I used to question different teachers of karate about the moves in kata, and their practical application in sparring or actual fighting ... nearly all of them relayed knowledge their teacher had given them, or didn't know.

The ones who did not know were the honest ones.

Every move in a kata is designed to kill.

There are no blocks in kata, but each move is designed to activate a pressure point that disables, knocksouts, or kills.

With the chopping off of heads in Japan, or the many internal conflicts in Asia, many of the hidden schools of empty hand (chi'uan fa better know as Kempo) steal whatever works best for their art, which in turn creates nothing but misconception for tracing the real history of martial arts.

So ... when you see a kata, whetherit be in your own style, or another style, chances are the actual applications have been lost as movements have been imitated without the knowledge being passed down to all teachers.

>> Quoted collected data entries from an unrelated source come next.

Lemma check_clustering_run :
  check_clustering s =
  match find (exceeds rows rows') (distinct_from [] (map Row.pair rows)) with
  | Some tf =>
      Run (SysExit 1) s
          [Log ERROR clustering_capacity
               [VCell (CStr (fst tf)); VCell (CStr (snd tf));
                VFloat (installed rows tf); VFloat (installed rows' tf)]]
  | None =>
      let TotalStorage :=
        stored (fun t => mem_string t Clustering.List_tech_storage) rows in
      let TotalStorage_merged :=
        stored (fun t => mem_string t Clustering.List_tech_storage) rows' in
      Run (Return true) s
          (if Clustering.differs TotalStorage TotalStorage_merged
           then [Log ERROR clustering_storage
                     [VFloat TotalStorage; VFloat TotalStorage_merged]]
           else [])
  end.
Proof.
  unfold check_clustering, Clustering.check_clustering.
  erewrite bind_pure by (apply techs_rows; exact Hold).
  unfold Clustering.drop_duplicates.
  change (@nil (Cell * Cell)) with (map cells []).
  rewrite drop_duplicates_cells.
  pose proof (for_find (exceeds rows rows')
                (fun tf => [Log ERROR clustering_capacity
                     [VCell (CStr (fst tf)); VCell (CStr (snd tf));
                      VFloat (installed rows tf); VFloat (installed rows' tf)]])
                1 (fun tf => Clustering.check_pair (cells tf)) s
                (distinct_from [] (map Row.pair rows)) check_pair_run) as Hloop.
  destruct (find (exceeds rows rows') (distinct_from [] (map Row.pair rows)))
    as [tf |].
  - erewrite bind_exit by (rewrite for_map; exact Hloop). reflexivity.
  - erewrite bind_pure by (rewrite for_map; exact Hloop).
    erewrite bind_pure
      by (apply (@isstorage_rows Clustering.plants s rows); exact Hold).
    erewrite bind_pure
      by (apply (@isstorage_rows Clustering.plants_merged s rows'); exact Hnew).
    erewrite bind_pure.
    2:{ apply (@total_rows Clustering.plants s rows Hold "STOCapacity"
                           Row.STOCapacity).
        apply Hold. }
    erewrite bind_pure.
    2:{ apply (@total_rows Clustering.plants_merged s rows' Hnew "STOCapacity"
                           Row.STOCapacity).
        apply Hnew. }
    cbv zeta. unfold stored.
    destruct (Clustering.differs _ _); reflexivity.
Qed.
End Both.

Lemma units_table_shows rows : shows (Example.units_table rows) rows.
Proof.
  unfold shows, Example.units_table. cbn [index]. repeat split.
  - apply Finite.Injective_map_NoDup; [ | apply seq_NoDup].
    intros i j [= H]. apply Nat2Z.inj, H.
  - rewrite length_map, length_seq. reflexivity.
Qed.

Lemma isStorage_list t :
  t <> "P2GS" -> isStorage t = mem_string t Clustering.List_tech_storage.
Proof.
  intros H. apply String.eqb_neq in H.
  unfold isStorage, Clustering.List_tech_storage, mem_string. cbn [existsb].
  rewrite H.
  destruct (t =? "HDAM"), (t =? "HPHS"), (t =? "CAES"), (t =? "BATS"),
    (t =? "BEVS"), (t =? "THMS"); reflexivity.
Qed.

Lemma stored_isStorage rows :
  (forall r, In r rows -> Row.Technology r <> "P2GS") ->
  stored isStorage rows
  = stored (fun t => mem_string t Clustering.List_tech_storage) rows.
Proof.
  intros H. unfold stored. f_equal. f_equal. apply filter_ext_in.
  intros r Hr. apply isStorage_list, H, Hr.
Qed.

Lemma In_distinct p ps : In p (distinct_from [] ps) <-> In p ps.
Proof. rewrite In_distinct_from. cbn. tauto. Qed.

(** C6 (as amended).  For tables that hold units under distinct labels:
    for every pair of technology and fuel of the original table the
    totals [P_old] and [P_new] are the sums of [PowerCapacity * Nunits]
    over the rows of that pair in either table, and [check_clustering]
    ends the process with status 1 exactly when
    [|P_old - P_new| / (P_old + 0.0001) > 0.01] for such a pair, having
    logged that pair and its two totals.  With two original GAS/NG units
    of 100 and 50 the total is 150; a clustered unit of 150 passes, one of
    140 is fatal. *)
Theorem C6_capacity_by_technology_and_fuel :
  forall (plants merged : DataFrame) (rows rows' : list Row.t),
    shows plants rows ->
    shows merged rows' ->
    let r := check_clustering (plants, merged) in
    let exceeds tf :=
      F64.gtb (F64.div (F64.abs (F64.sub (installed rows tf) (installed rows' tf)))
                       (F64.add (installed rows tf) (F64.dec 1 10000)))
              (F64.dec 1 100) in
    ((exists u, In u rows /\ exceeds (Row.pair u) = true) <->
     result r = SysExit 1) /\
    (forall status, result r = SysExit status ->
       status = 1%Z /\
       exists u, In u rows /\ exceeds (Row.pair u) = true /\
         logged r = [Log ERROR clustering_capacity
                         [VCell (CStr (Row.Technology u));
                          VCell (CStr (Row.Fuel u));
                          VFloat (installed rows (Row.pair u));
                          VFloat (installed rows' (Row.pair u))]]) /\
    (let old := Example.units_table Example.original in
     installed Example.original ("GAS", "NG") = F64.of_Z 150 /\
     check_clustering (old, Example.units_table (Example.clustered 150))
       = Run (Return true) (old, Example.units_table (Example.clustered 150)) [] /\
     check_clustering (old, Example.units_table (Example.clustered 140))
       = Run (SysExit 1) (old, Example.units_table (Example.clustered 140))
             [Log ERROR clustering_capacity
                  [VCell (CStr "GAS"); VCell (CStr "NG");
                   VFloat (F64.of_Z 150); VFloat (F64.of_Z 140)]]).
Proof.
  intros plants merged rows rows' Hold Hnew r exceeds_.
  pose proof (@check_clustering_run plants merged rows rows' Hold Hnew) as Hrun.
  change exceeds_ with (exceeds rows rows') in *.
  subst r. split; [ | split ].
  - split.
    + intros (u & Hu & Hex).
      destruct (find (exceeds rows rows') (distinct_from [] (map Row.pair rows)))
        as [tf |] eqn:Ef.
      * rewrite Hrun. reflexivity.
      * exfalso. pose proof (find_none _ _ Ef (Row.pair u)) as Hn.
        rewrite Hn in Hex; [discriminate |].
        apply In_distinct, in_map, Hu.
    + intros Hres.
      destruct (find (exceeds rows rows') (distinct_from [] (map Row.pair rows)))
        as [tf |] eqn:Ef.
      * apply find_some in Ef. destruct Ef as [Hin Hex].
        apply In_distinct, in_map_iff in Hin. destruct Hin as (u & <- & Hu).
        exists u. auto.
      * rewrite Hrun in Hres. discriminate Hres.
  - intros status Hres.
    destruct (find (exceeds rows rows') (distinct_from [] (map Row.pair rows)))
      as [tf |] eqn:Ef.
    + rewrite Hrun in Hres |- *. cbn in Hres. injection Hres as <-.
      split; [reflexivity |].
      apply find_some in Ef. destruct Ef as [Hin Hex].
      apply In_distinct, in_map_iff in Hin. destruct Hin as (u & <- & Hu).
      exists u. auto.
    + rewrite Hrun in Hres. discriminate Hres.
  - cbv zeta. repeat split; vm_compute; reflexivity.
Qed.

(** C6, witness: the example with a clustered capacity of 140. *)
Lemma C6_capacity_by_technology_and_fuel_witness :
  let rows := Example.original in
  let rows' := Example.clustered 140 in
  let r := check_clustering (Example.units_table rows,
                             Example.units_table rows') in
  (exists u, In u rows /\
     F64.gtb (F64.div (F64.abs (F64.sub (installed rows (Row.pair u))
                                         (installed rows' (Row.pair u))))
                      (F64.add (installed rows (Row.pair u))
                               (F64.dec 1 10000)))
             (F64.dec 1 100) = true) <->
  result r = SysExit 1.
Proof.
  cbv zeta.
  refine (proj1 (@C6_capacity_by_technology_and_fuel
                   (Example.units_table Example.original)
                   (Example.units_table (Example.clustered 140))
                   Example.original (Example.clustered 140) _ _)).
  - unfold shows. repeat split; try reflexivity.
    repeat constructor; cbn; intuition discriminate.
  - unfold shows. repeat split; try reflexivity.
    repeat constructor; cbn; intuition discriminate.
Defined.

(** C6, as stated, fails: a capacity of 1 clustered into 1.0100005
    differs by more than 1 % of the original, and [check_clustering]
    passes. *)
Lemma C6_counterexample :
  let P_old := F64.of_Z 1 in
  let P_new := F64.dec 10100005 10000000 in
  let rows := [Example.gas P_old] in
  let rows' := [Example.gas P_new] in
  installed rows ("GAS", "NG") = P_old /\
  installed rows' ("GAS", "NG") = P_new /\
  F64.gtb (relative_difference P_old P_new) (F64.dec 1 100) = true /\
  check_clustering (Example.units_table rows, Example.units_table rows')
  = Run (Return true)
        (Example.units_table rows, Example.units_table rows') [].
Proof. cbv zeta. repeat split; vm_compute; reflexivity. Qed.

(** C7 (as amended).  For tables that hold units under distinct labels,
    none of technology [P2GS]: when no pair of technology and fuel fails
    the capacity test and the totals of [STOCapacity * Nunits] over the
    storage rows, [S_old] and [S_new], are such that
    [|S_old - S_new| / (S_old + 0.0001) > 0.01], [check_clustering] logs
    one record, at error level, with the two totals, does not end the
    process and returns [True]. *)
Theorem C7_storage_mismatch_is_not_fatal :
  forall (plants merged : DataFrame) (rows rows' : list Row.t),
    shows plants rows ->
    shows merged rows' ->
    (forall u, In u (rows ++ rows') -> Row.Technology u <> "P2GS") ->
    (forall u, In u rows ->
       Clustering.differs (installed rows (Row.pair u))
                          (installed rows' (Row.pair u)) = false) ->
    let TotalStorage := stored isStorage rows in
    let TotalStorage_merged := stored isStorage rows' in
    F64.gtb (F64.div (F64.abs (F64.sub TotalStorage TotalStorage_merged))
                     (F64.add TotalStorage (F64.dec 1 10000)))
            (F64.dec 1 100) = true ->
    check_clustering (plants, merged) =
    Run (Return true) (plants, merged)
        [Log ERROR clustering_storage
             [VFloat TotalStorage; VFloat TotalStorage_merged]].
Proof.
  intros plants merged rows rows' Hold Hnew Hp Hpairs TS TSm Hd.
  rewrite (@check_clustering_run plants merged rows rows' Hold Hnew).
  destruct (find (exceeds rows rows') (distinct_from [] (map Row.pair rows)))
    as [tf |] eqn:Ef.
  - apply find_some in Ef. destruct Ef as [Hin Hex].
    apply In_distinct, in_map_iff in Hin. destruct Hin as (u & <- & Hu).
    unfold exceeds in Hex. rewrite (Hpairs u Hu) in Hex. discriminate Hex.
  - cbv zeta. subst TS TSm.
    rewrite <- !stored_isStorage
      by (intros u Hu; apply Hp, in_or_app; auto).
    change (Clustering.differs (stored isStorage rows) (stored isStorage rows') = true) in Hd.
    rewrite Hd. reflexivity.
Qed.

(** C7, witness: a reservoir of 100 clustered into one of 200. *)
Lemma C7_storage_mismatch_is_not_fatal_witness :
  let rows := [Example.hydro (F64.of_Z 100)] in
  let rows' := [Example.hydro (F64.of_Z 200)] in
  check_clustering (Example.units_table rows, Example.units_table rows') =
  Run (Return true) (Example.units_table rows, Example.units_table rows')
      [Log ERROR clustering_storage
           [VFloat (stored isStorage rows); VFloat (stored isStorage rows')]].
Proof.
  cbv zeta.
  apply (@C7_storage_mismatch_is_not_fatal
           (Example.units_table [Example.hydro (F64.of_Z 100)])
           (Example.units_table [Example.hydro (F64.of_Z 200)])
           [Example.hydro (F64.of_Z 100)] [Example.hydro (F64.of_Z 200)]).
  - unfold shows. repeat split; try reflexivity.
    repeat constructor; cbn; intuition discriminate.
  - unfold shows. repeat split; try reflexivity.
    repeat constructor; cbn; intuition discriminate.
  - intros u [<- | [<- | []]]; discriminate.
  - intros u [<- | []]. vm_compute. reflexivity.
  - vm_compute. reflexivity.
Defined.
(** [FacilitatorSvmSigner]: every asynchronous operation may change the
    signer's own state [S] and may reject. *)
Record FacilitatorSvmSigner (S : Type) : Type := mkSigner {
  getAddresses : list string;
  signTransaction : string -> string -> string -> S -> Completion string * S;
  simulateTransaction : string -> string -> S -> Completion unit * S;
  sendTransaction : string -> string -> S -> Completion string * S;
  confirmTransaction : string -> string -> S -> Completion unit * S
}.
Arguments getAddresses {S} _.
Arguments signTransaction {S} _ _ _ _ _.
Arguments simulateTransaction {S} _ _ _ _.
Arguments sendTransaction {S} _ _ _ _.
Arguments confirmTransaction {S} _ _ _ _.

(** The effects a call performs, in order. *)
Inductive Effect : Type :=
| SignTransaction (transaction feePayer network : string)
| SimulateTransaction (transaction network : string)
| SendTransaction (transaction network : string)
| ConfirmTransaction (signature network : string)
| ConsoleError (message : string) (error : Thrown).

Record World (S : Type) : Type := mkWorld {
  signerState : S;
  effects : list Effect
}.
Arguments mkWorld {S} _ _.
Arguments signerState {S} _.
Arguments effects {S} _.

(** An [async] computation. *)
Definition Async (S A : Type) : Type := World S -> Completion A * World S.

Definition ret {S A : Type} (a : A) : Async S A := fun w => (Normal a, w).

Definition raise {S A : Type} (t : Thrown) : Async S A := fun w => (Throw t, w).

Definition bind {S A B : Type} (m : Async S A) (k : A -> Async S B) : Async S B :=
  fun w =>
    match m w with
    | (Normal a, w') => k a w'
    | (Throw t, w') => (Throw t, w')
    end.

(** [try { m } catch (error) { handler error }] *)
Definition tryCatch {S A : Type} (m : Async S A) (handler : Thrown -> Async S A) : Async S A :=
  fun w =>
    match m w with
    | (Normal a, w') => (Normal a, w')
    | (Throw t, w') => handler t w'
    end.

Definition lift {S A : Type} (c : Completion A) : Async S A := fun w => (c, w).

Declare Scope async_scope.
Delimit Scope async_scope with async.
Notation "'await' x '<-' m ';;' k" := (bind m (fun x => k))
  (at level 10, x name, m at level 100, k at level 200) : async_scope.

(** A signer operation, logged. *)
Definition perform {S A : Type} (e : Effect) (op : S -> Completion A * S) : Async S A :=
  fun w =>
    let (r, s') := op (signerState w) in
    (r, mkWorld s' (effects w ++ [e])%list).

(** The payment types of @x402/core/types, as far as the scheme reads or
    writes them. *)
Module Extra.
Record t : Type := mk { feePayer : Value }.
End Extra.

Module PaymentRequirements.
Record t : Type := mk {
  scheme : string;
  network : string;
  asset : string;
  payTo : string;
  amount : string;
  extra : option Extra.t
}.
End PaymentRequirements.
Lemma DPPreMainGetDylibInfo_answers_below_dylibCount_witness :
  let g := run 4 1 1
             (started ++ [EvImageAdded 1100 (Some path_libSystem) 0;
                          EvImageAdded 1200 (Some path_app) 0])
             (initial_globals 4) in
  dylibCount (g_preMainData g) <= 4 /\
  (1 < dylibCount (g_preMainData g) ->
   exists r, DPPreMainGetDylibInfo 4 1 g = Some r /\ name_terminated r) /\
  (dylibCount (g_preMainData g) <= 1 -> DPPreMainGetDylibInfo 4 1 g = None).
Proof.
  intros g.
  apply (DPPreMainGetDylibInfo_answers_below_dylibCount 4 1 1 g 1).
  - at_the_instance.
  - eexists. reflexivity.
  - at_the_instance.
Defined.

Lemma constructor_time_is_lost_by_reset_witness :
  let g := run 4 1 1 started (initial_globals 4) in
  let g' := run 4 1 1
              [EvInit 5000 (Some (1700000005, 0));
               EvImageAdded 5100 (Some path_app) 0;
               EvMarkMainExecuted 5600 (1700000006, 0) 5600]
              (DPPreMainReset 4 1 1 g) in
  let d' := DPPreMainGetData g' in
  constructorMachTime (timestamps d') = 0 /\
  processStartTimeUnixMicros (timestamps d') = 0 /\
  totalPreMainMs (durations d') = double_zero /\
  staticInitializerMs (durations d') = double_zero /\
  estimatedKernelToConstructorMs (durations d') = double_zero /\
  Forall (fun r => loadDurationNanos r = 0) (g_dylibLoadInfos g').
Proof.
  intros g.
  apply (constructor_time_is_lost_by_reset 4 1 1 g
           [EvInit 5000 (Some (1700000005, 0));
            EvImageAdded 5100 (Some path_app) 0;
            EvMarkMainExecuted 5600 (1700000006, 0) 5600]).
  at_the_instance.
Defined.
(** ** Vocabulary of the statements *)

(** The one request of a send carries the member [msg_id] as given ([None]:
    no such member) and the member [msg_seq] as given. *)
Definition carries {A : Type} (out : SendOutcome A)
    (msg_id : option jsval) (msg_seq : Z) : Prop :=
  exists doc : jsobj,
    request_body (send_requests out) = Some doc /\
    member doc "msg_id" = msg_id /\
    member doc "msg_seq" = Some (VNum msg_seq).

(** The character [c] occurs in [s]. *)
Fixpoint contains_char (c : ascii) (s : string) : bool :=
  match s with
  | EmptyString => false
  | String c' s' => Ascii.eqb c' c || contains_char c s'
  end.

(** The input with everything up to and including its first comma stripped,
    as the specification words the data-URI case; [None] without a comma. *)
Fixpoint after_first_comma (s : string) : option string :=
  match s with
  | EmptyString => None
  | String c s' => if Ascii.eqb c "," then Some s' else after_first_comma s'
  end.

(** ** Sample inputs *)

(** A small JSON runtime to run the functions on: a parsed body is a flat
    object with string and number members, written back member by member. *)
Definition sample_text_of (v : jsval) : string :=
  match v with
  | VUndefined => "undefined"
  | VNum n => NilZero.string_of_int (Z.to_int n)
  | VStr s => s
  end.

Fixpoint sample_stringify (o : jsobj) : string :=
  match o with
  | [] => EmptyString
  | (k, v) :: o' => k ++ ":" ++ sample_text_of v ++ ";" ++ sample_stringify o'
  end.

(** The message of the [TypeError] for a property read on [null]. *)
Definition sample_null_read_message (k : string) : string :=
  "Cannot read properties of null (reading '" ++ k ++ "')".

Definition sample_prop_text (o : jsobj) (k : string) : option string :=
  match member o k with
  | Some (VStr s) => Some s
  | Some (VNum n) => Some (sample_text_of (VNum n))
  | _ => None
  end.

Definition sample_prop_string (o : jsobj) (k : string) : option string :=
  match member o k with Some (VStr s) => Some s | _ => None end.

Definition sample_prop_number (o : jsobj) (k : string) : option Z :=
  match member o k with Some (VNum n) => Some n | _ => None end.

#[export, refine] Instance sample_runtime : JsonRuntime jsobj := {
  JSON_stringify := sample_stringify;
  is_null := fun _ => false;
  null_read_message := sample_null_read_message;
  prop_text := sample_prop_text;
  prop_string := sample_prop_string;
  prop_number := sample_prop_number
}.
Proof.
  - intros d k s. unfold sample_prop_string, sample_prop_text.
    destruct (member d k) as [[| |]|]; congruence.
  - intros d k n. unfold sample_prop_number, sample_prop_text.
    destruct (member d k) as [[| |]|]; congruence.
  - reflexivity.
Defined.

(** The same bodies and [null], which is [None]. *)
#[export, refine] Instance nullable_runtime : JsonRuntime (option jsobj) := {
  JSON_stringify := fun d =>
    match d with Some o => sample_stringify o | None => "null" end;
  is_null := fun d => match d with Some _ => false | None => true end;
  null_read_message := sample_null_read_message;
  prop_text := fun d k =>
    match d with Some o => sample_prop_text o k | None => None end;
  prop_string := fun d k =>
    match d with Some o => sample_prop_string o k | None => None end;
  prop_number := fun d k =>
    match d with Some o => sample_prop_number o k | None => None end
}.
Proof.
  - intros [o|] k s; [|discriminate]. unfold sample_prop_string, sample_prop_text.
    destruct (member o k) as [[| |]|]; congruence.
  - intros [o|] k n; [|discriminate]. unfold sample_prop_number, sample_prop_text.
    destruct (member o k) as [[| |]|]; congruence.
  - intros [o|] k t; [reflexivity | discriminate].
Defined.

(** A network that answers every request with the given status and the body
    [null]. *)
Definition answers_null (status_ : Z) : Fetch (option jsobj) :=
  fun _ _ => inr {| status := status_; json_result := inr None |}.

(** A network that answers every request with the given status and body. *)
Definition answers (status_ : Z) (data : jsobj) : Fetch jsobj :=
  fun _ _ => inr {| status := status_; json_result := inr data |}.

(** Pairwise distinct identifiers: the decimal numerals. *)
Definition id_of (n : nat) : string :=
  NilEmpty.string_of_uint (Nat.to_uint n).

When you think kata, think attackers, think purpose of movement, think pressure points ... it will provide clarity to many of the lost movements which are sometimes exagerated movements of jujitsu, found in Aikido, or exagerated movements you already do in fighting but have not associated them with kata ... yet.

Once you or the teacher who teaches you sees purpose with application, it becomes much easier to translate kata into techniques.

Don't know if that helps, but playing with kata at pressure point seminars has been enlightening for all styles of martial arts that attend, especially me.

As far as Aikido, my position is that we have a variety of pressure points at our finger tips for almost all of Aikido's techniques, and sooner or later we will teach them even if we never need to use them.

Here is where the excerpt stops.